[Exercise data — start]

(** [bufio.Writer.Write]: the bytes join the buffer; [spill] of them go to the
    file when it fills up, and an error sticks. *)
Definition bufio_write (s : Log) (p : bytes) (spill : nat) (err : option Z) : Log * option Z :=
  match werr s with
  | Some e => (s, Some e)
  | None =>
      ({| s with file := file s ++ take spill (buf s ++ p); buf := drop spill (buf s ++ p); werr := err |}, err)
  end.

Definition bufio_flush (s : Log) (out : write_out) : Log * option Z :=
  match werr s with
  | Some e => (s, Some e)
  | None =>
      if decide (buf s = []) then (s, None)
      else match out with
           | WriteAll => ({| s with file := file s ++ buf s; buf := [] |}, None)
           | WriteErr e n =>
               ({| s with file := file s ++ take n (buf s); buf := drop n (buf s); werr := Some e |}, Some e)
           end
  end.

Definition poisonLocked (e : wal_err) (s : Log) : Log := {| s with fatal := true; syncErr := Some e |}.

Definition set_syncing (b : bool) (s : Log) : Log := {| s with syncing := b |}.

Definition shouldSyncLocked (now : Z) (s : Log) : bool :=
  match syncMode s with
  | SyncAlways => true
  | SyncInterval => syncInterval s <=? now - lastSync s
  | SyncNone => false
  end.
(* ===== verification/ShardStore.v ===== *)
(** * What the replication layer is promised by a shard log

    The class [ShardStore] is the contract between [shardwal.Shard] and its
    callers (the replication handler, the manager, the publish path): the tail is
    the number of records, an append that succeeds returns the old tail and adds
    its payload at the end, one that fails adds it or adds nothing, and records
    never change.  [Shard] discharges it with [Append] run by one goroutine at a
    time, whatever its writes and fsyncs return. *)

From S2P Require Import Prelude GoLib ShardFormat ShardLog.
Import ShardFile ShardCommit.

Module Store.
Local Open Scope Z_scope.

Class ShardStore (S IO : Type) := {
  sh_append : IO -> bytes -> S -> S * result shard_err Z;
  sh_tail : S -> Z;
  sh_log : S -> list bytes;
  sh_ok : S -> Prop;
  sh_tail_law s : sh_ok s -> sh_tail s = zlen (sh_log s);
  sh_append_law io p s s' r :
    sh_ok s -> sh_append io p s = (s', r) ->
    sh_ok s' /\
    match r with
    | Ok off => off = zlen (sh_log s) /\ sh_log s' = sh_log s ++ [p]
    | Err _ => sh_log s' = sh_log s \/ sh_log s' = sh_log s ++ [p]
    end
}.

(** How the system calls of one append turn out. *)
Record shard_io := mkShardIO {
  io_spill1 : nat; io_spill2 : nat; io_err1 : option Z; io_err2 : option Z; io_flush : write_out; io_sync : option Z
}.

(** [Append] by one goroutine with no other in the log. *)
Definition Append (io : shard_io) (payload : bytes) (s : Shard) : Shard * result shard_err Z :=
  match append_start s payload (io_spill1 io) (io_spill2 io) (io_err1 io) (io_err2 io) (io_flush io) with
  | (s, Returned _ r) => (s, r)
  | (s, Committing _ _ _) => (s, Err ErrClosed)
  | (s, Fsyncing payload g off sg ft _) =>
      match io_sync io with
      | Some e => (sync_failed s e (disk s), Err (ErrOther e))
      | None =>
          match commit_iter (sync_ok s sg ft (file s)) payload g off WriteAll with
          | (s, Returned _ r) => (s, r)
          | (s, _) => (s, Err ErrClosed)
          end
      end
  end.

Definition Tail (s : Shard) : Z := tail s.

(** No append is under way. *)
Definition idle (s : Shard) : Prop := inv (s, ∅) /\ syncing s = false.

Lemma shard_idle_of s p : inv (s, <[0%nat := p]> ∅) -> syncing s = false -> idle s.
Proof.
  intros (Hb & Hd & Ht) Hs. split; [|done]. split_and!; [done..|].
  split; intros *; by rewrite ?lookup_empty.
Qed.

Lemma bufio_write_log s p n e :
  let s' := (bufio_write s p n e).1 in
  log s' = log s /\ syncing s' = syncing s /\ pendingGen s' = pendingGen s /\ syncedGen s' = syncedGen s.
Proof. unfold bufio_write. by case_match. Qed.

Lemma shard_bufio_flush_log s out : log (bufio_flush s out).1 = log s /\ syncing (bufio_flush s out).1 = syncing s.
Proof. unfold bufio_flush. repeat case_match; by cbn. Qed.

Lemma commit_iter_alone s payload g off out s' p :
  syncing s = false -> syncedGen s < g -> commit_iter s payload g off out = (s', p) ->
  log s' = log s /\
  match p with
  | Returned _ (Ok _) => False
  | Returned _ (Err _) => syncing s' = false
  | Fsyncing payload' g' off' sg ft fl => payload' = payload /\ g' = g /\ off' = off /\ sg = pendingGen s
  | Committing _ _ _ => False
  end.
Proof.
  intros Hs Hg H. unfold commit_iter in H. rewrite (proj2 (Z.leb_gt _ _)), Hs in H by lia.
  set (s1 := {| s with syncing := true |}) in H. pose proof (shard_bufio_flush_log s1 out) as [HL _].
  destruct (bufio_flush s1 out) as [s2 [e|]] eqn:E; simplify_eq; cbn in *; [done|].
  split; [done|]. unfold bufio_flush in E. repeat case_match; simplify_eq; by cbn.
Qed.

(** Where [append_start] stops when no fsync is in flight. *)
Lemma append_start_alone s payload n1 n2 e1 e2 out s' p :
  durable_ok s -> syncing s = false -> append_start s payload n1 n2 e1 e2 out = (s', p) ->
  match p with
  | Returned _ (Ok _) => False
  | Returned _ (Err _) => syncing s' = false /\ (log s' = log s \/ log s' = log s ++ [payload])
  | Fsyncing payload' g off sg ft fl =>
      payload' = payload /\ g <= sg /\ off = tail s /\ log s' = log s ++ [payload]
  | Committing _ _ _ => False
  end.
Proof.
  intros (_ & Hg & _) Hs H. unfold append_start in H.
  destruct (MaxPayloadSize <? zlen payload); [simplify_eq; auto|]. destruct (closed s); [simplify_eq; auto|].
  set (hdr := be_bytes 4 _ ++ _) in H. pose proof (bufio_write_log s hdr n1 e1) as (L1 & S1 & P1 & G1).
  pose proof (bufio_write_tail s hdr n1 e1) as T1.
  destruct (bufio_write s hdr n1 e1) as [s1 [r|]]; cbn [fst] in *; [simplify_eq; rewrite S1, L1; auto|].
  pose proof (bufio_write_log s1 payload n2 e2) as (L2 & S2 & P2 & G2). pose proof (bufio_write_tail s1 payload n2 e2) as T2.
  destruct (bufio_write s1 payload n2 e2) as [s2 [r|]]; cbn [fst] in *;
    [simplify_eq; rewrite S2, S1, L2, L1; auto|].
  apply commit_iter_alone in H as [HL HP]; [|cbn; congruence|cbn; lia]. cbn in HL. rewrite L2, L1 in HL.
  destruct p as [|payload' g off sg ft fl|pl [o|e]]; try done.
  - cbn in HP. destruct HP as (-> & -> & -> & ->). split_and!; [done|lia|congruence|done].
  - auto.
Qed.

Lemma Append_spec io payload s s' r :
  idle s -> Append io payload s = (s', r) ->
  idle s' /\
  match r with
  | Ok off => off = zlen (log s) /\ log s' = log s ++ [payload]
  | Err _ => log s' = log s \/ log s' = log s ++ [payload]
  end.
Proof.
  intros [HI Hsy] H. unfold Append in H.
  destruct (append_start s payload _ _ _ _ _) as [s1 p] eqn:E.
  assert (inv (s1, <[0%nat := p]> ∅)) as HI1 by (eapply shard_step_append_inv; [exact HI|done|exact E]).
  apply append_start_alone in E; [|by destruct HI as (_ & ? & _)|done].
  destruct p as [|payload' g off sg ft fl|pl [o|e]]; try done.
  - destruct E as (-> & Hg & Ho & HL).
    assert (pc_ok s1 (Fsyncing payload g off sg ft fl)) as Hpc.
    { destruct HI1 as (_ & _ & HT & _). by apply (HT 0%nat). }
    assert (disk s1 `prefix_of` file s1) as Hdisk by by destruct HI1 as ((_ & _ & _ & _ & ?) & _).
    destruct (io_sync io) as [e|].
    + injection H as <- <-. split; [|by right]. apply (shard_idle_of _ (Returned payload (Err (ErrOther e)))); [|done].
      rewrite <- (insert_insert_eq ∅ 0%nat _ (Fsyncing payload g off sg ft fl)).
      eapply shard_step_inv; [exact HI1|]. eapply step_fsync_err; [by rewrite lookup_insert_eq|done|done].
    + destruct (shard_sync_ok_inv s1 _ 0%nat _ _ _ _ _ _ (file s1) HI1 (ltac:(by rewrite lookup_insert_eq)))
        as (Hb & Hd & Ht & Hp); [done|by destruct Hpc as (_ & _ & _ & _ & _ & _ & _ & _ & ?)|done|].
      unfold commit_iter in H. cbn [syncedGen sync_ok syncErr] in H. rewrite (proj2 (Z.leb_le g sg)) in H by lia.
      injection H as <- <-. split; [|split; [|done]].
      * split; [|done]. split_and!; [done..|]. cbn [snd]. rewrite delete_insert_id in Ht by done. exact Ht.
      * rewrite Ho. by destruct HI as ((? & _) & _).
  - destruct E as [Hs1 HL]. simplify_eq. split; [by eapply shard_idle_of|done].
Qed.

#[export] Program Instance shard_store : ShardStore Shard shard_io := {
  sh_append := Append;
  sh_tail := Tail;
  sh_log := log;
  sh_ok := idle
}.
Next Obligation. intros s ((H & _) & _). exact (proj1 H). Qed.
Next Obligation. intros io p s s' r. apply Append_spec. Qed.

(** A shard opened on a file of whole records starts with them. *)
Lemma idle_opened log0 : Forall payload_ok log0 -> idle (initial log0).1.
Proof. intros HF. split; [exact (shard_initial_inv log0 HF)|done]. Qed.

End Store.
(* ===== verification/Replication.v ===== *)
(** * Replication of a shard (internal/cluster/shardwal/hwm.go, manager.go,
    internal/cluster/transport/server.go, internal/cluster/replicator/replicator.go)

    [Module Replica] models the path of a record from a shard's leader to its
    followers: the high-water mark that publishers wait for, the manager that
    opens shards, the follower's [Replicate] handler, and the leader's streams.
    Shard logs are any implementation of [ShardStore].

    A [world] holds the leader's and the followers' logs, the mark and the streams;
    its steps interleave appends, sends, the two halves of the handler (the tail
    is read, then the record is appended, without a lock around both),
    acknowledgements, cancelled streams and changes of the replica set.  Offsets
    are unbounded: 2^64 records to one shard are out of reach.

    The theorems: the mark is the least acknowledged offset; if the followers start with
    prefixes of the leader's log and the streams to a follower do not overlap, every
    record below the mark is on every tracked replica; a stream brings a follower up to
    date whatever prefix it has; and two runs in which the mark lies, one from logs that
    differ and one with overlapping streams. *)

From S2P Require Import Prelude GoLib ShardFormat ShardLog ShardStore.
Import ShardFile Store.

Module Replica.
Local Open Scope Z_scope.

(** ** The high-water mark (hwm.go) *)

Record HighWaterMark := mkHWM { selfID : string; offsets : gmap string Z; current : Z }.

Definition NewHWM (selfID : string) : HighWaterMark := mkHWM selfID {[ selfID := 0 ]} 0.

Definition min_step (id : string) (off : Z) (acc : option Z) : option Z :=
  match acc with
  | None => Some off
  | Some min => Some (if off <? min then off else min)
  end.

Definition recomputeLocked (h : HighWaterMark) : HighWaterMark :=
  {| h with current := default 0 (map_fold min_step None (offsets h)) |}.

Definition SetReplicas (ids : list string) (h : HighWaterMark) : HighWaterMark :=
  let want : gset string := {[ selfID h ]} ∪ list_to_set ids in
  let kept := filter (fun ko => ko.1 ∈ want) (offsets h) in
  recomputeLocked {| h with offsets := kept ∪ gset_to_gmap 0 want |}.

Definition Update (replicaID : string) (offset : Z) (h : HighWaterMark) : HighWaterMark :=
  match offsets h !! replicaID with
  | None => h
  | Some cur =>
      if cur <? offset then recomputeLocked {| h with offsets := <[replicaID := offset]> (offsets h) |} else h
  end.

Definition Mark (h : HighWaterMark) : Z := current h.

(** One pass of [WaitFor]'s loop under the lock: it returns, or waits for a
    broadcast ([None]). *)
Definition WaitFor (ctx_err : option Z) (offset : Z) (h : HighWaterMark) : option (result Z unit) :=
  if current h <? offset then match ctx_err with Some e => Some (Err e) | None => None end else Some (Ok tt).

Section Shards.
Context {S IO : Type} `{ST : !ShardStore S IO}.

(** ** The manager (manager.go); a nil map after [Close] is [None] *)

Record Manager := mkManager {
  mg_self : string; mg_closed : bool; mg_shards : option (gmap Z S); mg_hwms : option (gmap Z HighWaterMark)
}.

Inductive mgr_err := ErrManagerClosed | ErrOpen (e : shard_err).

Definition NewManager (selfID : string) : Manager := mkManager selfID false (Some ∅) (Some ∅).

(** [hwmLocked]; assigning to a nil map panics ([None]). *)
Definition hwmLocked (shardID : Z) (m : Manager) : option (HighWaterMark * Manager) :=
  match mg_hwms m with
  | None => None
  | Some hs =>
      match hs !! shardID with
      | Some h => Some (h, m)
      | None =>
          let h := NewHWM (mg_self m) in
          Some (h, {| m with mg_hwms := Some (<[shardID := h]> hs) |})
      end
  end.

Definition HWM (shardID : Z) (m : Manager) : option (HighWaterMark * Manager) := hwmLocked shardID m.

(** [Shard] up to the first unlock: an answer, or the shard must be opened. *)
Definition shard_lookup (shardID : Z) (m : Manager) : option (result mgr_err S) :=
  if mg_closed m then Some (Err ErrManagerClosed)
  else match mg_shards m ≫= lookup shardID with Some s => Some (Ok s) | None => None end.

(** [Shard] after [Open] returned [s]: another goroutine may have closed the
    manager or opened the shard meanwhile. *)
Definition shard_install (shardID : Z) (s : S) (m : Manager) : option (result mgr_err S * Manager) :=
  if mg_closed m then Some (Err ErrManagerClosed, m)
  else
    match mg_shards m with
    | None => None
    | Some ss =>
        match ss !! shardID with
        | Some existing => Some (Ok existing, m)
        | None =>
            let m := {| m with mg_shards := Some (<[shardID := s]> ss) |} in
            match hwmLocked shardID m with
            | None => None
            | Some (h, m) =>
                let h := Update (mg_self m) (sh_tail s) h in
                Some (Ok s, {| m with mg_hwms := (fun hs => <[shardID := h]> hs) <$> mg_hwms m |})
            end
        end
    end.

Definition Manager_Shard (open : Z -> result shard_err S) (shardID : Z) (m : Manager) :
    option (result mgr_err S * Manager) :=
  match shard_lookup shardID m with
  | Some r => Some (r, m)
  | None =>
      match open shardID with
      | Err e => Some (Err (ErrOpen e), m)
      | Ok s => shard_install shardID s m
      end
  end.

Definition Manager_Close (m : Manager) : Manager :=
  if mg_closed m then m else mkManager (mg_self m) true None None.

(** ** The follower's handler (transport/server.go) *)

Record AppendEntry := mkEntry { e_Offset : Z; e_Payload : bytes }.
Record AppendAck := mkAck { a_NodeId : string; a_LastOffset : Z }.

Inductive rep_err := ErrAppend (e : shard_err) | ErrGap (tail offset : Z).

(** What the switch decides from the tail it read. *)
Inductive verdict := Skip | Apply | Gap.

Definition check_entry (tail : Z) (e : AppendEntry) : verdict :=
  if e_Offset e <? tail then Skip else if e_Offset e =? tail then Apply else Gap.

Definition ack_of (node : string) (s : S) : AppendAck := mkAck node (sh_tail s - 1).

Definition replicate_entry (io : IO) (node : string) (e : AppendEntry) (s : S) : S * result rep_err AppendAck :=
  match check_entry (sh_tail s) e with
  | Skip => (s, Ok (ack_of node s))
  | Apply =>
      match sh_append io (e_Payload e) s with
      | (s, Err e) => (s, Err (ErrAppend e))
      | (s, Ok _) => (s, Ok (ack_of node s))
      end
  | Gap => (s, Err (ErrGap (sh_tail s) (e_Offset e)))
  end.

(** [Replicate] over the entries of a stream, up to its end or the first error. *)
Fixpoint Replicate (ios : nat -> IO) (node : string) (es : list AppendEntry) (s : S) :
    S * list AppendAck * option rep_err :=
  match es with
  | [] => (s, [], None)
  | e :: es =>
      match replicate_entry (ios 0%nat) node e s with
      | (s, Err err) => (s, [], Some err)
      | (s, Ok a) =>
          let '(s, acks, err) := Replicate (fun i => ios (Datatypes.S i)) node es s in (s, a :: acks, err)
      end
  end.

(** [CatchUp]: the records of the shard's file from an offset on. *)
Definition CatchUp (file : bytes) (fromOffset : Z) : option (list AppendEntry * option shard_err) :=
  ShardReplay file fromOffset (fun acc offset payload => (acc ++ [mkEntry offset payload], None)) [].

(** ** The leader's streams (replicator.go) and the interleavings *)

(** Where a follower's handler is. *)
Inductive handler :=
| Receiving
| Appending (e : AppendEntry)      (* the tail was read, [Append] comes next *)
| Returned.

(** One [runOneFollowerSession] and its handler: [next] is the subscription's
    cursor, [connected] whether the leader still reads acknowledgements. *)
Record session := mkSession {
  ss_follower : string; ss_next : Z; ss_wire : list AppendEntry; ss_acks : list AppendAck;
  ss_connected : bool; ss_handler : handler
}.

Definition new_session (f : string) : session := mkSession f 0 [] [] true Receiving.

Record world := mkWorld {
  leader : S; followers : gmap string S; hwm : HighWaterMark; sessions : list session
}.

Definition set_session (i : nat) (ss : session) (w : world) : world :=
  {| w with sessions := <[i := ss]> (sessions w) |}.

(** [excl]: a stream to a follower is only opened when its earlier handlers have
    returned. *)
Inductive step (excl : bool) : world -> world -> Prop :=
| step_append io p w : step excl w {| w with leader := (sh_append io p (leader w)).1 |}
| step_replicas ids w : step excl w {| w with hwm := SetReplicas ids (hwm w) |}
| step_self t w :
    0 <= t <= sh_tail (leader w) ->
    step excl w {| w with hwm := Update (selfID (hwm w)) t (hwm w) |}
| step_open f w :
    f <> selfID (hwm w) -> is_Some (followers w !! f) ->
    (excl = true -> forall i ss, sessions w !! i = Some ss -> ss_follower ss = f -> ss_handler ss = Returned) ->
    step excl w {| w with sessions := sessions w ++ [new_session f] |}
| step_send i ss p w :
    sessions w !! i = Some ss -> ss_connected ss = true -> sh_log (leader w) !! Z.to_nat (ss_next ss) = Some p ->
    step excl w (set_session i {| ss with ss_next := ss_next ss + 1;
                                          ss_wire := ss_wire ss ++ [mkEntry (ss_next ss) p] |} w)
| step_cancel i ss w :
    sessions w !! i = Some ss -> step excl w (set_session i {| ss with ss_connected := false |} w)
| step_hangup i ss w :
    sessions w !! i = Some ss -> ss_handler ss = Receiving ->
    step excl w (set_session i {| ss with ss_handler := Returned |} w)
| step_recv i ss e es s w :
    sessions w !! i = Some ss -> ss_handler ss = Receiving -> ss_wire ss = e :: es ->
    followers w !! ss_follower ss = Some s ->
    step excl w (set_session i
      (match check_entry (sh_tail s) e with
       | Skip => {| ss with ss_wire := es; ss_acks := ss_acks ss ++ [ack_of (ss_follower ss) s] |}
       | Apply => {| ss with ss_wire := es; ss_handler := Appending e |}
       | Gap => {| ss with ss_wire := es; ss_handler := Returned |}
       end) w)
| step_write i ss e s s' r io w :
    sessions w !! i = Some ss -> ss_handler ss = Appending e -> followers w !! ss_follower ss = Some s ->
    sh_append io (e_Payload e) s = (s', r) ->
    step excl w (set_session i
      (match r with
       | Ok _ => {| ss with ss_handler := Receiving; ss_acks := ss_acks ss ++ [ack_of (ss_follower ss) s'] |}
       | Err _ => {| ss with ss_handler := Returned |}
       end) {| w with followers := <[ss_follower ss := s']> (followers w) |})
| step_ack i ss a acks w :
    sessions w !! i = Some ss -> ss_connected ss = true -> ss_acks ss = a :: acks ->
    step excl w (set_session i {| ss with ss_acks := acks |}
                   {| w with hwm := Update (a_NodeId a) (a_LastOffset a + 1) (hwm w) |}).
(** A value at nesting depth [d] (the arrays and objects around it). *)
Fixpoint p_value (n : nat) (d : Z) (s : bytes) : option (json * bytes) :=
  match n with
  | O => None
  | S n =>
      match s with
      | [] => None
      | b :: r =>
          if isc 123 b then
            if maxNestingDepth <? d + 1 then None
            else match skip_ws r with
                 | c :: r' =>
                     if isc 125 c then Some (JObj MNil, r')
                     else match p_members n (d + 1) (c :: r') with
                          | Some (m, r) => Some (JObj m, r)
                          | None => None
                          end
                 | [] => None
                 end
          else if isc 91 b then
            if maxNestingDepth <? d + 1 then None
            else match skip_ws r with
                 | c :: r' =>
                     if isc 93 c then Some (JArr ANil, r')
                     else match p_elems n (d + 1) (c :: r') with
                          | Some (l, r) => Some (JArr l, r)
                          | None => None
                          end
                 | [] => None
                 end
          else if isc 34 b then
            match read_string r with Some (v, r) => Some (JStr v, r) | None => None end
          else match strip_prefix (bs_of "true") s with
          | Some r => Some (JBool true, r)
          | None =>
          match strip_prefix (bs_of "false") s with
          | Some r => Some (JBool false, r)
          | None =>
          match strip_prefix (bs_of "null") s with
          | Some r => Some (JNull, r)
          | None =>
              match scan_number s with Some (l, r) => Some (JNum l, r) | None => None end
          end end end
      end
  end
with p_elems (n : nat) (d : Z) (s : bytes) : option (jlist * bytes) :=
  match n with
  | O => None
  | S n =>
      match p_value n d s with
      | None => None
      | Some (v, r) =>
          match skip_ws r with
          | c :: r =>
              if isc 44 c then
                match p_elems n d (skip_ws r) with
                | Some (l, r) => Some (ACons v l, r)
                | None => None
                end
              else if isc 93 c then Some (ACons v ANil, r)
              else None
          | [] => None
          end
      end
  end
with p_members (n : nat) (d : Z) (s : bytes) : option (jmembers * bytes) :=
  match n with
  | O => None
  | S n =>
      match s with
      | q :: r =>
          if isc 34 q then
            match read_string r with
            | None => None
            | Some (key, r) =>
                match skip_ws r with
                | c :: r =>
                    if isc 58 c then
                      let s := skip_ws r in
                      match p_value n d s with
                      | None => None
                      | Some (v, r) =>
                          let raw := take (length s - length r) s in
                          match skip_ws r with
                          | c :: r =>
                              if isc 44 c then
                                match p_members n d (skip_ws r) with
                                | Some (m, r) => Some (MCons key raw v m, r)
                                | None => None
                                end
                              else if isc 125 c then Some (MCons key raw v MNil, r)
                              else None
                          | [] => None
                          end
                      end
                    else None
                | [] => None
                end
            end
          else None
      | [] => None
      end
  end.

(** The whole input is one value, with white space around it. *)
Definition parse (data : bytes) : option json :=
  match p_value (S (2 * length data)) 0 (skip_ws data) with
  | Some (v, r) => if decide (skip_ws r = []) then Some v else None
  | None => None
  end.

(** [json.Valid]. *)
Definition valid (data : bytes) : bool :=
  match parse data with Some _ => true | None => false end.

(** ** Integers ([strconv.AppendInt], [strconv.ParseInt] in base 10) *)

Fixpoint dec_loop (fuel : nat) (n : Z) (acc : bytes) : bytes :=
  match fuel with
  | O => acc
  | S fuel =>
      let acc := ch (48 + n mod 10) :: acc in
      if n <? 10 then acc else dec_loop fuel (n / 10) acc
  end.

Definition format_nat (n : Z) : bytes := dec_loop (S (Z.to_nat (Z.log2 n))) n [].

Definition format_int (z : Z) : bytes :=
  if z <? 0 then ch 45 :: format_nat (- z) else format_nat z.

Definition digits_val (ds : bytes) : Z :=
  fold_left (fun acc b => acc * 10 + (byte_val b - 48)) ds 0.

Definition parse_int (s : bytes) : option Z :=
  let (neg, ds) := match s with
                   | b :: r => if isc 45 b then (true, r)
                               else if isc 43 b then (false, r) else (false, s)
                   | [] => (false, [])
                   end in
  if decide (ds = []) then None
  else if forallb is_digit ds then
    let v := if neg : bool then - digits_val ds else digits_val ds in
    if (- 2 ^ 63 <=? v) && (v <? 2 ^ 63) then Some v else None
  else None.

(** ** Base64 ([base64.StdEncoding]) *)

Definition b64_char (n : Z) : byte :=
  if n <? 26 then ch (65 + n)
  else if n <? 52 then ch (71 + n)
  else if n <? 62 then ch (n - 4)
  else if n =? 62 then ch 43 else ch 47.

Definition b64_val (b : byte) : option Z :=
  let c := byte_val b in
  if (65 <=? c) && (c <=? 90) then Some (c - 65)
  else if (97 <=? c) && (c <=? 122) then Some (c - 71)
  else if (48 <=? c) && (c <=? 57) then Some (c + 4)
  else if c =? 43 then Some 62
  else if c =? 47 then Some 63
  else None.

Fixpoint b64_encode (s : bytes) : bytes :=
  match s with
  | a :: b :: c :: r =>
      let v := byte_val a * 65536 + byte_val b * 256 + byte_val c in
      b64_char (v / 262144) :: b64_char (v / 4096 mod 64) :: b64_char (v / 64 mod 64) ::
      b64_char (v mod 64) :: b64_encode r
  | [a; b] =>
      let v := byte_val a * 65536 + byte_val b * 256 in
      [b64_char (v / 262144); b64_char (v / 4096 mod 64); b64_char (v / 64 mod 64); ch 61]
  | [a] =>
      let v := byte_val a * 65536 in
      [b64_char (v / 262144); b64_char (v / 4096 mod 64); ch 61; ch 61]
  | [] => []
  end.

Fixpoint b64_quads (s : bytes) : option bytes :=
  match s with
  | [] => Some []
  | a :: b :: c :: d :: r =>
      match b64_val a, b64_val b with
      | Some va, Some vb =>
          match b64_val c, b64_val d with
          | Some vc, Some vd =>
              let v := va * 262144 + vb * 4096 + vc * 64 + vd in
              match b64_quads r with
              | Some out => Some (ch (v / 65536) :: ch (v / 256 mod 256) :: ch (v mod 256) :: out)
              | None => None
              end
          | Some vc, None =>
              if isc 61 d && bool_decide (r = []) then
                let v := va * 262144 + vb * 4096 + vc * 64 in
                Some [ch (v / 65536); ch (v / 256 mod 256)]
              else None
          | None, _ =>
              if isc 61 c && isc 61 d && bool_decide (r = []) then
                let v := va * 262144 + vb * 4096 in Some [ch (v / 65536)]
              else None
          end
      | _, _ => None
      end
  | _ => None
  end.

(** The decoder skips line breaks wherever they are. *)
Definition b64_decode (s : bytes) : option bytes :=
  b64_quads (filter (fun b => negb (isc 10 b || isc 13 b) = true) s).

[Exercise data — finish]

§ **What is needed**
Would you please copy exactly the part of the entries above that begins at the line containing "From S2P Require Import Prelude GoLib ShardFormat ShardLog." and ends at the line containing "sh_append_law io p", both lines included?

§ **Exercise solution**
From S2P Require Import Prelude GoLib ShardFormat ShardLog.
Import ShardFile ShardCommit.

Module Store.
Local Open Scope Z_scope.

Class ShardStore (S IO : Type) := {
  sh_append : IO -> bytes -> S -> S * result shard_err Z;
  sh_tail : S -> Z;
  sh_log : S -> list bytes;
  sh_ok : S -> Prop;
  sh_tail_law s : sh_ok s -> sh_tail s = zlen (sh_log s);
  sh_append_law io p s s' r :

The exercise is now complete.